▶ _EXERCISE BRIEF_: Write out again, exactly, the lines below starting at the one with "Lemma alu_divu_u32 : is_u32 (alu_divu x y)." and ending at the one with "Lemma choice_u32 (b".

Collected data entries
*** Block opens ***
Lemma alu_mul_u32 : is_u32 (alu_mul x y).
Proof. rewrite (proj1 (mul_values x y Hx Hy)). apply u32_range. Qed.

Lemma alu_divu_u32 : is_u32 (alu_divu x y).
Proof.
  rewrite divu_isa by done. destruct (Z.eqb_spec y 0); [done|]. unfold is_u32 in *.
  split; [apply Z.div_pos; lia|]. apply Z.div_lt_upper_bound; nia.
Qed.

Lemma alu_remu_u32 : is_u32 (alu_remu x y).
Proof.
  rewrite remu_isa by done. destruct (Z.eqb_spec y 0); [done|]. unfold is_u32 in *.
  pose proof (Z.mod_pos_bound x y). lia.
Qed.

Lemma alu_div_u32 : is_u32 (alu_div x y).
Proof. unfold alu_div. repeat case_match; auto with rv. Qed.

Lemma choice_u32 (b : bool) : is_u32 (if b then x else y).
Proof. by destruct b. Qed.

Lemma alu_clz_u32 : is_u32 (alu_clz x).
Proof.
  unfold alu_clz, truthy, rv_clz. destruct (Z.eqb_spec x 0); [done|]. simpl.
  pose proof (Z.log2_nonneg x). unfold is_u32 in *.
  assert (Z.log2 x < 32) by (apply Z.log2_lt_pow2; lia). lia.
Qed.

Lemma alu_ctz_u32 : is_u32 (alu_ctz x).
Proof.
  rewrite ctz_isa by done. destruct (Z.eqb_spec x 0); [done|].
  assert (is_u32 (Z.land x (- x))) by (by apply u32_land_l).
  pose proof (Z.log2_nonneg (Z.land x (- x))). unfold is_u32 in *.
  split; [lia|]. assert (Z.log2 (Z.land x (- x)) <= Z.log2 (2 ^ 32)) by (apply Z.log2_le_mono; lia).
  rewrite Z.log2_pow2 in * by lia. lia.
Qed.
*** Block closes ***
▶ _TASK RESPONSE_:
Lemma alu_divu_u32 : is_u32 (alu_divu x y).
Proof.
  rewrite divu_isa by done. destruct (Z.eqb_spec y 0); [done|]. unfold is_u32 in *.
  split; [apply Z.div_pos; lia|]. apply Z.div_lt_upper_bound; nia.
Qed.

Lemma alu_remu_u32 : is_u32 (alu_remu x y).
Proof.
  rewrite remu_isa by done. destruct (Z.eqb_spec y 0); [done|]. unfold is_u32 in *.
  pose proof (Z.mod_pos_bound x y). lia.
Qed.

Lemma alu_div_u32 : is_u32 (alu_div x y).
Proof. unfold alu_div. repeat case_match; auto with rv. Qed.

Lemma choice_u32 (b : bool) : is_u32 (if b then x else y).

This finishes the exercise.